LA COUR DE CASSATION, CHAMBRE SOCIALE, a rendu l'arrêt suivant :
Attendu, selon l'arrêt attaqué (Toulouse, 9 octobre 2015), que M. [F], employé en qualité d'agent du service commercial de l'établissement public industriel et commercial SNCF, devenu SNCF mobilités, a fait l'objet d'une mise à pied d'un jour avec sursis pour avoir eu des activités mensuelles très inférieures à la moyenne de l'équipe et n'avoir pas utilisé les outils informatiques ; qu'il a saisi la juridiction prud'homale en contestation de cette sanction et pour obtenir des dommages et intérêts et être placé dans un positionnement avec une rémunération supérieure ;
Sur le premier moyen :
Attendu que l'agent fait grief à l'arrêt de le débouter de ses demandes en annulation de la mise à pied disciplinaire et en condamnation de l'employeur à lui verser des dommages et intérêts pour sanction abusive, alors, selon le moyen :
1°/ que l'insuffisance professionnelle, sauf mauvaise volonté délibérée du salarié, ne constitue pas une faute ; qu'en se fondant, pour estimer que la sanction disciplinaire était justifiée, sur le fait que M. [F] ne réalisait que 0,79 opérations par jour tandis que la moyenne de l'équipe était de 3,77, ainsi que sur le fait que M. [F] n'utilisait pas les logiciels TPE /ACE, cependant que de tels manquements, dont elle n'a pas constaté qu'ils révélaient la mauvaise volonté délibérée du salarié, ne pouvaient tout au plus caractériser qu'une insuffisance professionnelle et non une faute susceptible de justifier une sanction disciplinaire, la cour d'appel, qui n'a pas déduit de ses propres constatations les conséquences qui s'en évinçaient, a violé l'article L. 1331-1 du code du travail.

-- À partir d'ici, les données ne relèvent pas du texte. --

(** [TenantPolicyResolver.resolve]; reading a policy file is injected. *)
Definition resolve (_resolve_file : string → outcome TenantPolicy) (policy_ref : string)
    : outcome TenantPolicy :=
  if decide (policy_ref = "policy:default") then Ok _DEFAULT_POLICY
  else if py_startswith policy_ref "file://" then _resolve_file policy_ref
  else Raise (Exn PolicyResolutionError
         ("Unknown policy_ref format: " +:+ str_repr policy_ref
          +:+ ". Supported formats: 'policy:default', 'file:///absolute/path/to/policy.json'.")).

(** ** The attributes the rules read

    The rules read the action through [getattr] with a default: an attribute
    that the object does not have is [None] here. *)
Record action_attributes := {
  at_action_type : option string;
  at_run_id : option string;
  at_effect_class : option string;
  at_tool_name : option string;
  at_mcp_server : option string;
  at_mcp_capability : option string;
  at_peer_run_id : option string;
  at_idempotency_level : option string;
  at_risk_tier : option Z
}.

(** What the kernel's own [Action] offers: it declares none of the last six. *)
Definition attributes_of (a : Action) : action_attributes :=
  {| at_action_type := Some (act_action_type a);
     at_run_id := Some (act_run_id a);
     at_effect_class := Some (effect_class_str (act_effect_class a));
     at_tool_name := None; at_mcp_server := None; at_mcp_capability := None;
     at_peer_run_id := None; at_idempotency_level := None; at_risk_tier := None |}.
(* ===== verification/TaskRegistry.v ===== *)
(** * The task registry ([kernel/task_manager])

    Task descriptors, attempts and lifecycle, the event log that makes them
    recoverable, its replay, and the watchdog.  Times are arguments: the
    millisecond clock of [_now_ms] and the timestamp of [datetime.now]. *)
From S2P Require Export Contracts.

(** ** Contracts ([task_manager/contracts.py]) *)
Inductive TaskLifecycleState :=
  | ts_pending | ts_running | ts_completed | ts_failed | ts_restarting | ts_reflecting
  | ts_escalated | ts_aborted.

#[export] Instance TaskLifecycleState_eq_dec : EqDecision TaskLifecycleState.
Proof. solve_decision. Defined.

Inductive ExhaustedPolicy := on_reflect | on_escalate | on_abort.

Record TaskRestartPolicy := {
  max_attempts : Z;
  backoff_base_ms : Z;
  max_backoff_ms : Z;
  on_exhausted : ExhaustedPolicy;
  heartbeat_timeout_ms : Z
}.

Inductive task_kind := root_task | plan_step | parallel_branch | speculative_candidate.

Record TaskDescriptor := {
  td_task_id : string;
  td_session_id : string;
  td_task_kind : task_kind;
  td_goal_description : string;
  td_parent_task_id : option string;
  td_dependency_task_ids : list string;
  td_restart_policy : TaskRestartPolicy;
  td_metadata : pydict
}.

Record TaskAttempt := {
  ta_attempt_id : string;
  ta_task_id : string;
  ta_run_id : string;
  ta_attempt_seq : Z;
  ta_started_at : string;
  ta_completed_at : option string;
  ta_outcome : option string;
  ta_failure : option FailureEnvelope;
  ta_reflection_output : option string
}.

Record TaskHealthStatus := {
  th_task_id : string;
  th_lifecycle_state : TaskLifecycleState;
  th_current_run_id : option string;
  th_attempt_seq : Z;
  th_max_attempts : Z;
  th_last_heartbeat_ms : option Z;
  th_consecutive_missed_beats : Z;
  th_is_stalled : bool
}.

(** ** Task events ([task_manager/event_log.py])

    A record [{"event_type": ..., "payload": ...}], with the payload's keys as
    the constructor's fields. *)
Inductive task_event :=
  | TaskRegistered (task_id session_id : string) (kind : task_kind) (goal_description : string)
      (parent_task_id : option string) (dependency_task_ids : list string) (metadata : pydict)
      (max_attempts backoff_base_ms : Z) (on_exhausted : ExhaustedPolicy)
      (heartbeat_timeout_ms : Z)
  | TaskAttemptStarted (attempt_id task_id run_id : string) (attempt_seq : Z) (started_at : string)
  | TaskAttemptCompleted (task_id run_id outcome : string)
  | TaskAttemptFailed (task_id run_id outcome : string)
  | TaskState (task_id : string) (state : TaskLifecycleState).

Module InMemoryTaskEventLog.
Record t := { _events : list task_event; _max_events : Z }.

Definition __init__ (max_events : Z) : t := {| _events := []; _max_events := max_events |}.

Definition append_task_event (event : task_event) (l : t) : t :=
  let kept :=
    if (_max_events l <=? Z.of_nat (length (_events l)))%Z
    then drop (Z.to_nat (Z.max 1 (_max_events l / 4))) (_events l)
    else _events l in
  {| _events := kept ++ [event]; _max_events := _max_events l |}.

Definition all_events (l : t) : list task_event := _events l.
End InMemoryTaskEventLog.

(** ** The registry ([task_manager/registry.py]) *)
Record _TaskEntry := {
  te_descriptor : TaskDescriptor;
  te_lifecycle_state : TaskLifecycleState;
  te_attempts : list TaskAttempt;
  te_last_heartbeat_ms : option Z;
  te_consecutive_missed_beats : Z
}.

Module TaskRegistry.
Record t := {
  _tasks : odict _TaskEntry;
  _session_index : gmap string (list string);
  _run_index : gmap string string;
  _max_tasks : Z;
  _event_appender : option InMemoryTaskEventLog.t
}.

Definition __init__ (max_tasks : Z) (event_appender : option InMemoryTaskEventLog.t) : t :=
  {| _tasks := []; _session_index := ∅; _run_index := ∅; _max_tasks := max_tasks;
     _event_appender := event_appender |}.

Definition with_tasks (tasks : odict _TaskEntry) (r : t) : t :=
  {| _tasks := tasks; _session_index := _session_index r; _run_index := _run_index r;
     _max_tasks := _max_tasks r; _event_appender := _event_appender r |}.

Definition with_run_index (idx : gmap string string) (r : t) : t :=
  {| _tasks := _tasks r; _session_index := _session_index r; _run_index := idx;
     _max_tasks := _max_tasks r; _event_appender := _event_appender r |}.

Definition with_session_index (idx : gmap string (list string)) (r : t) : t :=
  {| _tasks := _tasks r; _session_index := idx; _run_index := _run_index r;
     _max_tasks := _max_tasks r; _event_appender := _event_appender r |}.

Definition _emit (event : task_event) (r : t) : t :=
  {| _tasks := _tasks r; _session_index := _session_index r; _run_index := _run_index r;
     _max_tasks := _max_tasks r;
     _event_appender := InMemoryTaskEventLog.append_task_event event <$> _event_appender r |}.

Definition is_terminal (st : TaskLifecycleState) : bool :=
  bool_decide (st ∈ [ts_completed; ts_aborted; ts_escalated]).

(** One iteration of the eviction loop. *)
Definition evict_one (r : t) (tid : string) : t :=
  match od_get tid (_tasks r) with
  | None => r
  | Some entry =>
      let sid := td_session_id (te_descriptor entry) in
      with_session_index
        (match _session_index r !! sid with
         | Some ids => <[sid := filter (λ i, i ≠ tid) ids]> (_session_index r)
         | None => _session_index r
         end)
        (with_tasks (od_del tid (_tasks r)) r)
  end.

2°/ que l'insuffisance professionnelle, sauf mauvaise volonté délibérée du salarié, ne constitue pas une faute ; qu'en retenant que les agissements de M. [F] étaient constitutifs d'une faute justifiant la mise à pied disciplinaire dont il avait fait l'objet, au regard du faible nombre d'opérations réalisé par rapport à celui réalisé par ses collègues, ainsi que de la non utilisation des outils TPE /Accelio, sans rechercher si ces carences étaient dues à une mauvaise volonté délibérée du salarié, la cour d'appel, qui a statué par des motifs impropres à caractériser une mauvaise volonté délibérée du salarié, a privé sa décision de base légale au regard de l'article L. 1331-1 du code du travail ;
Mais attendu que la cour d'appel, ayant constaté qu'en novembre 2009, décembre 2010 et février 2011, le nombre d'opérations réalisées par le salarié et son activité commerciale étaient nettement inférieurs à la moyenne de celles de ses collègues et qu'il n'utilisait pas les appareils informatiques de vérification des titres de transport mis à sa disposition, a pu retenir que la carence de l'agent était fautive et que sa poursuite sur une longue période malgré les suivis professionnels justifiait la sanction ; que le moyen n'est pas fondé ;
Sur le second moyen :
Attendu que l'agent fait grief à l'arrêt de le débouter de ses demandes de requalification au niveau C II 11 et de ses demandes de versement rétroactif des salaires dus à ce titre depuis janvier 2011, alors, selon le moyen, qu'il faisait valoir, dans ses écritures, qu'une partie des positions est attribuée automatiquement aux salariés les plus anciens, qui relèvent, en tant que tels, du contingent prioritaire ; que, pour que tel ne soit pas le cas, il est nécessaire de produire une « objection motivée du service » ; qu'ils faisaient partie de ce contingent prioritaire, ce qui n'était pas contesté par l'employeur, et qu'aucune objection motivée du service n'avait été produite par ce dernier ; qu'il s'en déduisait qu'ils auraient donc dû bénéficier de la position de rémunération demandée ; qu'en ne répondant pas à ce chef de conclusions pourtant déterminant de la solution du litige, la cour d'appel a entaché sa décision d'un défaut de réponse à conclusions et violé l'article 455 du code de procédure civile ;
Mais attendu qu'ayant constaté qu'il résultait de l'article 13-4 du chapitre 6 du statut des relations collectives entre la SNCF et son personnel que « le choix des agents susceptibles de bénéficier du classement sur la position supérieure est fait en fonction de la qualité des services et de l'expérience acquise », la cour d'appel a relevé que l'agent avait été sanctionné à plusieurs reprises depuis 2003 et qu'en 2011, il avait obtenu, pour l'ensemble de ses activités, une note de 42 sur 215 alors que les agents qui avaient été promus à cette même période avaient bénéficié de notes comprises entre 140 et 204 et a pu décider, répondant aux conclusions, que l'agent ne pouvait pas bénéficier d'une promotion ; que le moyen n'est pas fondé ;
PAR CES MOTIFS :
REJETTE le pourvoi ;
Condamne M. [F] aux dépens ;
Vu l'article 700 du code de procédure civile, rejette les demandes ;
Ainsi fait et jugé par la Cour de cassation, chambre sociale, et prononcé par le président en son audience publique du neuf mars deux mille dix-sept.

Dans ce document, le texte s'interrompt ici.